In a post on Kaiser Health News, Julie Rovner discusses the plight of a forgotten slice of the population who are the biggest losers from the ACA. These are people who buy insurance in the individual market but earn too much to qualify for premium subsidies.
And no, these are not all millionaire lawyers in private practice and billionaire day-traders who work from laptops in their beach-side condos. The upper income limit for ACA subsidies is 400 percent of the poverty line, which comes to just $64,000 for a family of two. That hits ordinary working couples who would like to take early retirement, people working part-time who have outside income, and self-employed professionals. Even Uber drivers can make $64,000 a year if they work hard enough.
Rovner’s post highlights the case of a married couple from Raleigh, N.C., both in their late 50s, who work as private consultants to the energy industry.
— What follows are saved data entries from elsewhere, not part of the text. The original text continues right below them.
(** The class of a stored row wins over the class seen on the wire. *)
Example known_device_keeps_class :
  Relay.auto_register_device Fixture.clock "864793080106318" outdoor
    Fixture.world0
  = (Fixture.world0, Py.Ok (Fixture.device "864793080106318" indoor (Some 7))).
Proof. reflexivity. Qed.

End Registry.

(** ** Relay engine *)

Module Engine.

Import Store.

Section Engine.

Variable cfg : Config.t.
Variable json_loads : string -> option Json.JValue.
Variable int_of_str : string -> option Z.
Variable clock : nat -> Z.
Variable decode_utf8 : string -> option string.
Variable float_binds : Json.JValue -> bool.

Notation auto_register_device := (Relay.auto_register_device clock).
Notation handle_indoor_message :=
  (Relay.handle_indoor_message cfg json_loads int_of_str clock).
Notation handle_outdoor_message :=
  (Relay.handle_outdoor_message cfg json_loads clock float_binds).
Notation on_message :=
  (Relay.on_message cfg json_loads int_of_str clock decode_utf8 float_binds).
Notation receive_log := (Relay.receive_log cfg).
Notation forward_log := (Relay.forward_log cfg).
Notation forward_pub := (Relay.forward_pub cfg).
Notation alarm_log := Relay.alarm_log.
Notation coerced := (Relay.coerced int_of_str).
Notation handle := (Relay.handle cfg json_loads int_of_str clock float_binds).
Notation vbat_binds := (Relay.vbat_binds json_loads float_binds).
Notation flushes := (Routing.flushes json_loads float_binds).

(** Compares two results field by field. *)
Ltac fields := cbn; rewrite <- ?app_assoc, ?app_nil_r; repeat split.

(** The loop over [outdoor_devices] publishes and logs once per device, in
    order, and touches nothing else. *)
Lemma forward_loop (imei payload : string) (sid : option Z)
  (ds : list Device.t) (w : World) (acc : list string) :
  fold_left (Relay.forward_to_outdoor cfg imei payload sid) ds (w, acc)
  = ({| session :=
          {| devices := devices (session w);
             comm_logs :=
               comm_logs (session w)
               ++ map (forward_log indoor imei payload sid) (map Device.imei ds);
             alarm_logs := alarm_logs (session w) |};
        commits := commits w;
        outbox := outbox w ++ map (forward_pub indoor payload) (map Device.imei ds);
        ticks := ticks w |},
     acc ++ map Device.imei ds).
Proof.
  revert w acc. induction ds as [|d ds IH]; intros w acc.
  - destruct w as [[dv cl al] cm ob tk]. simpl. now rewrite !app_nil_r.
  - simpl fold_left. rewrite IH. simpl. now rewrite <- !app_assoc.
Qed.

Lemma find_app_miss {A : Type} (f : A -> bool) (l : list A) (x : A) :
  List.find f l = None -> f x = true -> List.find f (l ++ [x]) = Some x.
Proof.
  intros H Hx. induction l as [|a l IH]; simpl in *; [now rewrite Hx|].
  destruct (f a); [discriminate | now apply IH].
Qed.

(** Registration never raises when nothing runs between its query and its
    insert; the object it returns is the row that a query by IMEI finds
    afterwards, and the logs and the outbox are as before. *)
Lemma register_ok (imei : string) (ty : DeviceType) (w : World) :
  exists w1 d,
    auto_register_device imei ty w = (w1, Py.Ok d)
    /\ first_by_imei imei (session w1) = Some d
    /\ outbox w1 = outbox w
    /\ comm_logs (session w1) = comm_logs (session w)
    /\ alarm_logs (session w1) = alarm_logs (session w)
    /\ match first_by_imei imei (session w) with
       | Some d0 => w1 = w /\ d = d0
       | None =>
           d = Relay.new_device imei ty (clock (ticks w))
           /\ devices (session w1) = devices (session w) ++ [d]
       end.
Proof.
  destruct (first_by_imei imei (session w)) as [d0|] eqn:E.
  - exists w, d0. rewrite (Registry.register_known clock imei ty w d0 E).
    now repeat split.
  - eexists _, _. split; [exact (Registry.register_fresh clock imei ty w E)|].
    cbn. repeat split.
    unfold first_by_imei in *. cbn. apply find_app_miss; [exact E|].
    unfold has_imei. cbn. apply String.eqb_refl.
Qed.

(** The station queries of a handler run after the source row was written
    back with a new last-seen time (and voltage); they select the same IMEIs
    as on the table before. *)
Lemma targets_after_save (imei : string) (rows : list Device.t)
  (d d' : Device.t) (sid : option Z) (ty : DeviceType) :
  List.find (has_imei imei) rows = Some d ->
  Device.imei d' = Device.imei d ->
  Device.station_id d' = Device.station_id d ->
  Device.type d' = Device.type d ->
  map Device.imei (List.filter (in_station sid ty) (replace_row d' rows))
  = map Device.imei (List.filter (in_station sid ty) rows)
  /\ option_map Device.imei (List.find (in_station sid ty) (replace_row d' rows))
     = option_map Device.imei (List.find (in_station sid ty) rows).
Proof.
  intros Hfind Hi Hs Ht.
  destruct (Facts.find_split _ _ _ Hfind) as (pre & post & -> & Hpre & Hd).
  rewrite Facts.replace_row_split; [| rewrite Hi, Hd; exact Hpre | now rewrite Hi].
  split.
  - now apply Facts.filter_station_replaced.
  - now apply Facts.find_station_replaced.
Qed.

(** What [handle_indoor_message] does, field by field, from the world [w1]
    and the device object [d] that registration leaves. *)
Lemma indoor_run (imei payload : string) (w w1 : World) (d : Device.t) :
  auto_register_device imei indoor w = (w1, Py.Ok d) ->
  first_by_imei imei (session w1) = Some d ->
  let sid := Device.station_id d in
  let tg := map Device.imei (all_by_station sid outdoor (session w1)) in
  let fw := match json_loads payload with
            | Some _ => if Py.truthy sid then tg else []
            | None => []
            end in
  let bj := match json_loads payload, fw with
            | Some data, _ :: _ => Relay.read_bj int_of_str data
            | _, _ => Py.Ok None
            end in
  let r := handle_indoor_message imei payload w in
  outbox (fst r) = outbox w1 ++ map (forward_pub indoor payload) fw
  /\ comm_logs (session (fst r))
     = comm_logs (session w1)
       ++ receive_log indoor imei payload sid
          :: map (forward_log indoor imei payload sid) fw
  /\ alarm_logs (session (fst r))
     = alarm_logs (session w1)
       ++ match bj with
          | Py.Ok (Some v) => [alarm_log sid imei v fw]
          | _ => []
          end
  /\ devices (session (fst r))
     = replace_row (Device.set_last_seen (clock (ticks w1)) d)
         (devices (session w1))
  /\ snd r = match bj with
             | Py.Raise e => Py.Raise e
             | Py.Ok _ => Py.Ok tt
             end
  /\ hd_error (commits (fst r)) = Some (session (fst r)).
Proof.
  intros Hreg Hfind sid tg fw bj r.
  destruct (targets_after_save imei (devices (session w1)) d
              (Device.set_last_seen (clock (ticks w1)) d) sid outdoor Hfind
              eq_refl eq_refl eq_refl) as [Htg _].
  fold (all_by_station sid outdoor (session w1)) in Htg. fold tg in Htg.
  clearbody tg.
  subst r. unfold Relay.handle_indoor_message. rewrite Hreg.
  cbn [Relay.datetime_now fst snd].
  subst bj fw. destruct (json_loads payload) as [data|].
  2:{ fields. }
  change (Device.station_id (Device.set_last_seen (clock (ticks w1)) d))
    with sid.
  destruct (Py.truthy sid); cbn [negb].
  2:{ fields. }
  unfold all_by_station.
  cbn [session commit add_comm_log save_device with_session with_devices devices].
  destruct (List.filter (in_station sid outdoor)
              (replace_row (Device.set_last_seen (clock (ticks w1)) d)
                 (devices (session w1)))) as [|o os] eqn:E.
  - simpl in Htg. subst tg. fields.
  - rewrite forward_loop. rewrite Htg.
    destruct tg as [|t tg']; [discriminate|].
    destruct (Relay.read_bj int_of_str data) as [[v|]|e]; fields.
Qed.
Lemma has_nul_repeat_sep (k : nat) : has_nul (Str.repeat sep k) = false.
Proof. induction k as [|k IH]; [reflexivity|exact IH]. Qed.

Lemma walk_empties (m : gmap (list string) node) (cur : list string) (n : nat) :
  walk m cur (replicate (S n) "") =
  match m !! cur with
  | None => inl FileNotFoundError
  | Some File => inl NotADirectoryError
  | Some (Dir _) => inr cur
  end.
Proof.
  simpl. rewrite ?too_long_empty.
  destruct (m !! cur) as [[w|]|] eqn:E; try reflexivity.
  change (step cur "") with cur. eapply walk_empties_dir; eauto.
Qed.

Lemma os_mkdir_wf (p : string) (fs fs' : filesystem) (r : exn + unit) :
  wf fs -> os_mkdir p fs = (r, fs') -> wf fs'.
Proof.
  intros (Hroot & Hcwd & Hpar). unfold os_mkdir. intros H. cbv zeta in H.
  repeat match type of H with
         | match ?x with _ => _ end = _ => destruct x eqn:?
         end; inversion H; subst; try (repeat split; assumption).
  match goal with
  | Hd : nodes fs !! ?d = Some (Dir true), Hn : nodes fs !! (?d ++ [?c]) = None |- _ =>
      rename Hd into Hdir; rename Hn into Hnew;
      assert (Hkeep : forall k n, nodes fs !! k = Some n ->
                                  <[d ++ [c] := Dir true]> (nodes fs) !! k = Some n)
  end.
  { intros k n Hk. rewrite lookup_insert_ne; [assumption|]. intros <-. congruence. }
  repeat split; simpl.
  - destruct Hroot as [w Hw]. eauto.
  - destruct Hcwd as [w Hw]. eauto.
  - intros k n Hk.
    match type of Hk with
    | <[?k0 := _]> _ !! _ = _ => destruct (decide (k0 = k)) as [<-|Hne]
    end.
    + rewrite removelast_last. eauto.
    + rewrite lookup_insert_ne in Hk by assumption.
      destruct (Hpar _ _ Hk) as [w Hw]. eauto.
Qed.

Section Lost.

Variables p head tail : string.
Hypothesis Hsplit : os_path_split p = (head, tail).
(** * lz4mt: the LZ4 frame encoder and decoder of [src/lz4mt.cpp]

    A shallow embedding of the frame state machine of lz4mt: the byte
    codecs, the stream descriptor and its validation, the result latch of
    [Context], the wrapped I/O helpers, [lz4mtCompress] and
    [lz4mtDecompress], followed by the properties proved about them.

    Conventions.
    - C integers are [Z]; a [uint32_t] value is kept in [0, 2^32) by
      [u32], the places where the code converts are written out.
    - A [char] is its 8-bit representation, a [Byte.byte]; the integer
      promotion of a [char] depends on the signedness of [char] on the
      target, which is a parameter ([char_signed]).
    - Buffers are [list byte].
    - The caller's callbacks of [Lz4MtContext] are fields of the context
      record, as in the C struct; they act on an abstract stream state
      [world]. Every invocation of an I/O callback is appended to the
      ghost field [calls].
    - [assert(sd->streamSize)] of [lz4mtCompress] is executed unless
      [NDEBUG] is defined, and ends the run in [AssertFailed] when it
      fails. The other assertions (non-null pointers, the range of the
      block size index, the bound of the header array) are not
      executed; their conditions are stated as predicates where a
      property depends on them.
    - Parallel mode is a machine that a schedule drives, one move of a
      thread at a time. The access of a worker to [futures] that is not
      ordered with the producer's [emplace_back] ends the run in
      [DataRace]. *)

From Stdlib Require Import ZArith List Lia Bool String.
From Stdlib Require Import Init.Byte Strings.Byte.
Import ListNotations.
Local Open Scope Z_scope.
(** Equal encodings agree block by block. *)
Lemma policyEncoding_inj f1 f2 p1 p2 d1 d2 a1 a2 c1 c2 :
  Forall (λ pk, length pk = 32%nat) p1 → Forall (λ pk, length pk = 32%nat) p2 →
  Forall (λ pk, length pk = 32%nat) d1 → Forall (λ pk, length pk = 32%nat) d2 →
  length a1 = 32%nat → length a2 = 32%nat → length c1 = 32%nat → length c2 = 32%nat →
  js_array p1 → js_array p2 → js_array d1 → js_array d2 →
  js_array (default [] (protocolCaps f1)) → js_array (default [] (protocolCaps f2)) →
  policyEncoding f1 p1 d1 a1 c1 = policyEncoding f2 p2 d2 a2 c2 →
  p1 = p2 ∧ d1 = d2 ∧ a1 = a2 ∧ c1 = c2 ∧
  [wrap 64 (dailySpendingCapUsd f1); wrap 64 (maxTransactionSizeUsd f1);
   wrap 16 (maxSlippageBps f1); wrap 16 (developerFeeRate f1); wrap 8 (protocolMode f1);
   wrap 8 (destinationMode f1); wrap 64 (timelockDuration f1);
   wrap 64 (sessionExpirySeconds f1); wrap 8 (hasPostAssertions f1);
   wrap 64 (createdAtSlot f1); wrap 32 (default 0 (operatingHours f1));
   wrap 8 (default 0 (autoRevokeThreshold f1)); wrap 64 (default 0 (stableBalanceFloor f1));
   wrap 64 (default 0 (perRecipientDailyCapUsd f1));
   wrap 64 (default 0 (operatorGrantDelaySeconds f1))] =
  [wrap 64 (dailySpendingCapUsd f2); wrap 64 (maxTransactionSizeUsd f2);
   wrap 16 (maxSlippageBps f2); wrap 16 (developerFeeRate f2); wrap 8 (protocolMode f2);
   wrap 8 (destinationMode f2); wrap 64 (timelockDuration f2);
   wrap 64 (sessionExpirySeconds f2); wrap 8 (hasPostAssertions f2);
   wrap 64 (createdAtSlot f2); wrap 32 (default 0 (operatingHours f2));
   wrap 8 (default 0 (autoRevokeThreshold f2)); wrap 64 (default 0 (stableBalanceFloor f2));
   wrap 64 (default 0 (perRecipientDailyCapUsd f2));
   wrap 64 (default 0 (operatorGrantDelaySeconds f2))] ∧
  [observeOnly f1; default false (autoPromoteGrays f1); default false (cosignRequired f1);
   default false (hasProtocolCaps f1)] =
  [observeOnly f2; default false (autoPromoteGrays f2); default false (cosignRequired f2);
   default false (hasProtocolCaps f2)] ∧
  map (wrap 64) (default [] (protocolCaps f1)) = map (wrap 64) (default [] (protocolCaps f2)) ∧
  concat (map (hash_slot (default [] (protocolHashes f1))) (seq 0 (length p1))) =
  concat (map (hash_slot (default [] (protocolHashes f2))) (seq 0 (length p2))).
Proof.
  intros Hp1 Hp2 Hd1 Hd2 Ha1 Ha2 Hc1 Hc2 Jp1 Jp2 Jd1 Jd2 Jc1 Jc2 H.
  unfold policyEncoding in H. enc_split H.
  pose proof (le_len_inj p1 p2 Jp1 Jp2 ltac:(eassumption)) as Lp.
  apply app_inj_len in H as [Ep H]; [|rewrite !(length_concat_const 32) by done; by rewrite Lp].
  apply concat_inj_len with (n := 32%nat) in Ep; [|done..]. subst p2.
  enc_split H.
  pose proof (le_len_inj d1 d2 Jd1 Jd2 ltac:(eassumption)) as Ld.
  apply app_inj_len in H as [Ed H]; [|rewrite !(length_concat_const 32) by done; by rewrite Ld].
  apply concat_inj_len with (n := 32%nat) in Ed; [|done..]. subst d2.
  enc_split H.
  pose proof (le_len_inj _ _ Jc1 Jc2 ltac:(eassumption)) as Lc.
  apply app_inj_len in H as [Ec H]; [|rewrite !length_concat_le8; by rewrite Lc].
  apply concat_le8_inj in Ec; [|done].
  enc_split H.
  repeat match goal with
  | H : [wrap 8 (flag _)] = [wrap 8 (flag _)] |- _ => apply wrap8_flag_inj in H
  | H : [wrap 8 (opt_flag _)] = [wrap 8 (opt_flag _)] |- _ => apply wrap8_flag_inj in H
  | H : [wrap 8 _] = [wrap 8 _] |- _ => apply wrap8_inj in H
  | H : le_bytes 8 _ = le_bytes 8 _ |- _ => apply le8_inj in H
  | H : le_bytes 4 _ = le_bytes 4 _ |- _ => apply le4_inj in H
  | H : le_bytes 2 _ = le_bytes 2 _ |- _ => apply le2_inj in H
  end.
  repeat (split; [congruence|]). congruence.
Qed.
(* ===== verification/PostAssertion.v ===== *)
(** * Post-assertion validation ([sdk/kit/src/dashboard/post-assertion-validation.ts])

    The client-side validator of post-execution assertions, and the check of
    the on-chain program it mirrors ([validate_entries] of
    [programs/sigil/src/state/post_assertions.rs]).

    The theorems: for entries that fit their wire types, the client accepts
    exactly what the program accepts, except that it also bounds the operator
    of the modes that ignore it; and a rejection names the first entry that
    fails and its first failing check. *)

From Stdlib Require String.
From S2P Require Import Prelude CanonicalEncode.

Local Open Scope Z_scope.

Definition MAX_POST_ASSERTION_ENTRIES : nat := 8.
Definition MAX_CONSTRAINT_VALUE_LEN : Z := 32.
Definition MAX_OPERATOR_VALUE : Z := 6.
Definition MAX_ASSERTION_MODE_VALUE : Z := 7.
Definition DELTA_MAX_VALUE_LEN : Z := 8.
Definition MAX_META_INDEX : Z := 63.
Definition MAX_MINTDELTACAP_SCOPE : Z := 1.
Definition PUBKEY_BYTES : nat := 32.
Definition ZERO_PUBKEY_BASE58 : string := "11111111111111111111111111111111".

(** A value of a numeric field: an integer, or anything that is not one (a
    fraction, [NaN], an infinity, a value that is no number). *)
Inductive js_number : Type := JInt (z : Z) | JNotInt.

Record PostAssertionEntry : Type := {
  targetAccount : option string;
  offset : js_number;
  valueLen : js_number;
  operator : js_number;
  expectedValue : list Z;
  assertionMode : js_number;
  auxValue : list Z;
  auxByte : js_number;
}.

Inductive PostAssertionValidationCode : Type :=
| entries_not_an_array
| entries_contain_null
| entry_count_out_of_range
| value_len_out_of_range
| expected_value_too_short
| operator_out_of_range
| assertion_mode_out_of_range
| offset_out_of_range
| delta_mode_value_len_too_large
| legacy_mode_aux_value_must_be_zero
| legacy_mode_aux_byte_must_be_zero
| mintdeltacap_scope_out_of_range
| mintdeltacap_zero_max_net_decrease
| mintdeltacap_mint_too_short
| ata_authority_pin_default_target
| ata_authority_pin_aux_must_be_zero
| output_balance_floor_default_target
| output_balance_floor_mint_too_short
| output_balance_floor_zero_min_increase
| output_balance_floor_aux_byte_must_be_zero
| declaration_default_recipient
| declaration_mint_too_short
| declaration_zero_mint
| declaration_meta_index_too_large
| declaration_aux_value_must_be_zero.

(** The code and the index of the offending entry, [None] for the batch. *)
Record PostAssertionValidationError : Type := {
  validationCode : PostAssertionValidationCode;
  entryIndex : option nat;
}.

Definition reject (code : PostAssertionValidationCode) (index : nat) : PostAssertionValidationError :=
  {| validationCode := code; entryIndex := Some index |}.

Definition isZeroPubkeyAddress (addr : option string) : bool :=
  match addr with
  | None => true
  | Some a => bool_decide (a = ZERO_PUBKEY_BASE58) || bool_decide (a = "")
  end.

(** The loop reads the first 32 bytes; a shorter array counts as zero. *)
Definition isZeroPubkeyBytes (bytes : list Z) : bool :=
  bool_decide (length bytes < PUBKEY_BYTES)%nat || forallb (Z.eqb 0) (take PUBKEY_BYTES bytes).

Definition isZeroAuxValue (aux : list Z) : bool :=
  bool_decide (length aux = 8%nat) && forallb (Z.eqb 0) (take 8 aux).

(** [v = (v << 8n) | BigInt(aux[i] & 0xff)] for [i] from 7 down to 0; a missing
    element is [undefined], whose [& 0xff] is 0. *)
Definition readAuxValueU64 (aux : list Z) : Z :=
  foldl (λ v i, Z.lor (Z.shiftl v 8) (Z.land (default 0 (aux !! i)) 255)) 0
    [7; 6; 5; 4; 3; 2; 1; 0]%nat.

(** Returns the integer it let through. *)
Definition requireUintInRange (value : js_number) (max : Z) (code : PostAssertionValidationCode)
    (index : nat) : result PostAssertionValidationError Z :=
  match value with
  | JInt z => _ ← throw_if ((z <? 0) || (max <? z)) (reject code index); Ok z
  | JNotInt => Throw (reject code index)
  end.

(** [value !== 0] *)
Definition nonzero (value : js_number) : bool :=
  match value with JInt z => negb (z =? 0) | JNotInt => true end.

(** Modes 4 to 7; [mode] is the checked [assertionMode]. *)
Definition validatePhase6Entry (entry : PostAssertionEntry) (mode : Z) (index : nat)
    : result PostAssertionValidationError unit :=
  let no_target := isZeroPubkeyAddress (targetAccount entry) in
  let short_mint := bool_decide (length (expectedValue entry) < PUBKEY_BYTES)%nat in
  aux ← requireUintInRange (auxByte entry) 255 assertion_mode_out_of_range index;
  if mode =? 4 then
    _ ← throw_if short_mint (reject mintdeltacap_mint_too_short index);
    _ ← throw_if (MAX_MINTDELTACAP_SCOPE <? aux) (reject mintdeltacap_scope_out_of_range index);
    throw_if (readAuxValueU64 (auxValue entry) =? 0) (reject mintdeltacap_zero_max_net_decrease index)
  else if mode =? 5 then
    _ ← throw_if no_target (reject ata_authority_pin_default_target index);
    _ ← throw_if (negb (isZeroAuxValue (auxValue entry))) (reject ata_authority_pin_aux_must_be_zero index);
    throw_if (nonzero (auxByte entry)) (reject ata_authority_pin_aux_must_be_zero index)
  else if mode =? 6 then
    _ ← throw_if no_target (reject output_balance_floor_default_target index);
    _ ← throw_if short_mint (reject output_balance_floor_mint_too_short index);
    _ ← throw_if (readAuxValueU64 (auxValue entry) =? 0)
          (reject output_balance_floor_zero_min_increase index);
    throw_if (nonzero (auxByte entry)) (reject output_balance_floor_aux_byte_must_be_zero index)
  else if mode =? 7 then
    _ ← throw_if no_target (reject declaration_default_recipient index);
    _ ← throw_if short_mint (reject declaration_mint_too_short index);
    _ ← throw_if (isZeroPubkeyBytes (expectedValue entry)) (reject declaration_zero_mint index);
    _ ← throw_if (MAX_META_INDEX <? aux) (reject declaration_meta_index_too_large index);
    throw_if (negb (isZeroAuxValue (auxValue entry))) (reject declaration_aux_value_must_be_zero index)
  else Throw (reject assertion_mode_out_of_range index).

Definition validateSingleEntry (entry : PostAssertionEntry) (index : nat)
    : result PostAssertionValidationError unit :=
  _ ← requireUintInRange (offset entry) 65535 offset_out_of_range index;
  _ ← requireUintInRange (operator entry) MAX_OPERATOR_VALUE operator_out_of_range index;
  mode ← requireUintInRange (assertionMode entry) MAX_ASSERTION_MODE_VALUE
           assertion_mode_out_of_range index;
  if 4 <=? mode then validatePhase6Entry entry mode index else
  len ← requireUintInRange (valueLen entry) MAX_CONSTRAINT_VALUE_LEN value_len_out_of_range index;
  _ ← throw_if (len =? 0) (reject value_len_out_of_range index);
  _ ← throw_if (Z.of_nat (length (expectedValue entry)) <? len) (reject expected_value_too_short index);
  _ ← throw_if ((1 <=? mode) && (mode <=? 3) && (DELTA_MAX_VALUE_LEN <? len))
        (reject delta_mode_value_len_too_large index);
  _ ← throw_if (negb (isZeroAuxValue (auxValue entry))) (reject legacy_mode_aux_value_must_be_zero index);
  throw_if (nonzero (auxByte entry)) (reject legacy_mode_aux_byte_must_be_zero index).

(** An element of the array: a hole, which [forEach] skips, [null] or
    [undefined], or an entry. *)
Inductive slot : Type := Hole | Null | Entry (e : PostAssertionEntry).

Inductive entries_arg : Type := NotAnArray | Entries (slots : list slot).

Definition validate_slot (index : nat) (s : slot) : result PostAssertionValidationError unit :=
  match s with
  | Hole => Ok tt
  | Null => Throw (reject entries_contain_null index)
  | Entry e => validateSingleEntry e index
  end.

Fixpoint validate_slots (index : nat) (slots : list slot) : result PostAssertionValidationError unit :=
  match slots with
  | [] => Ok tt
  | s :: slots => _ ← validate_slot index s; validate_slots (index + 1) slots
  end.

Definition validatePostAssertionEntries (entries : entries_arg)
    : result PostAssertionValidationError unit :=
  match entries with
  | NotAnArray => Throw {| validationCode := entries_not_an_array; entryIndex := None |}
  | Entries slots =>
      _ ← throw_if (bool_decide (length slots = 0%nat) ||
                    bool_decide (MAX_POST_ASSERTION_ENTRIES < length slots)%nat)
            {| validationCode := entry_count_out_of_range; entryIndex := None |};
      validate_slots 0 slots
  end.

(** ** The program's check *)

Inductive SigilError : Type := InvalidConstraintConfig | InvalidConstraintOperator.

(** The instruction-parameter form: byte arrays and machine integers. *)
Record ProgramEntry : Type := {
  target_account : list Z;
  pe_offset : Z;
  value_len : Z;
  pe_operator : Z;
  expected_value : list Z;
  assertion_mode : Z;
  aux_value : list Z;
  aux_byte : Z;
}.

(** [require!(c, e)] *)
Definition require (c : bool) (e : SigilError) : result SigilError unit := throw_if (negb c) e.

Definition DEFAULT_PUBKEY : list Z := replicate 32 0.

Definition program_validate_entry (e : ProgramEntry) : result SigilError unit :=
  _ ← require ((0 <=? assertion_mode e) && (assertion_mode e <=? 7)) InvalidConstraintConfig;
  let aux_zero := bool_decide (aux_value e = replicate 8 0) in
  let targeted := negb (bool_decide (target_account e = DEFAULT_PUBKEY)) in
  let has_mint := bool_decide (32 ≤ length (expected_value e))%nat in
  if assertion_mode e <? 4 then
    _ ← require ((0 <? value_len e) && (value_len e <=? 32)) InvalidConstraintConfig;
    _ ← require (value_len e <=? Z.of_nat (length (expected_value e))) InvalidConstraintConfig;
    _ ← require ((0 <=? pe_operator e) && (pe_operator e <=? 6)) InvalidConstraintOperator;
    _ ← (if (1 <=? assertion_mode e) && (assertion_mode e <=? 3)
         then require (value_len e <=? 8) InvalidConstraintConfig else Ok tt);
    _ ← require aux_zero InvalidConstraintConfig;
    require (aux_byte e =? 0) InvalidConstraintConfig
  else if assertion_mode e =? 4 then
    _ ← require has_mint InvalidConstraintConfig;
    _ ← require (aux_byte e <=? 1) InvalidConstraintConfig;
    require (0 <? le_value (aux_value e)) InvalidConstraintConfig
  else if assertion_mode e =? 5 then
    _ ← require targeted InvalidConstraintConfig;
    _ ← require aux_zero InvalidConstraintConfig;
    require (aux_byte e =? 0) InvalidConstraintConfig
  else if assertion_mode e =? 6 then
    _ ← require targeted InvalidConstraintConfig;
    _ ← require has_mint InvalidConstraintConfig;
    _ ← require (0 <? le_value (aux_value e)) InvalidConstraintConfig;
    require (aux_byte e =? 0) InvalidConstraintConfig
  else
    _ ← require targeted InvalidConstraintConfig;
    _ ← require has_mint InvalidConstraintConfig;
    _ ← require (negb (bool_decide (take 32 (expected_value e) = DEFAULT_PUBKEY)))
          InvalidConstraintConfig;
    _ ← require (aux_byte e <? 64) InvalidConstraintConfig;
    require aux_zero InvalidConstraintConfig.

Definition validate_entries (entries : list ProgramEntry) : result SigilError unit :=
  _ ← require (negb (bool_decide (length entries = 0%nat)) && bool_decide (length entries ≤ 8)%nat)
        InvalidConstraintConfig;
  _ ← mapM program_validate_entry entries;
  Ok tt.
When their premiums reached $1,600 a month, with $7,500 deductible for each of them, they decided to forego insurance altogether.
Rovner calculates that there are about 7.5 million such people. That is less than 3 percent of the population, but they constitute 43 percent of those who buy insurance in the individual market.
These same 43 million who are the big losers from the ACA would be among the big winners from Universal Catastrophic Coverage. UCC, as I have explained elsewhere, has potential appeal to both conservatives and liberals. As premiums rise ever higher for unsubsidized shoppers in the individual market, the constituency for UCC can only grow.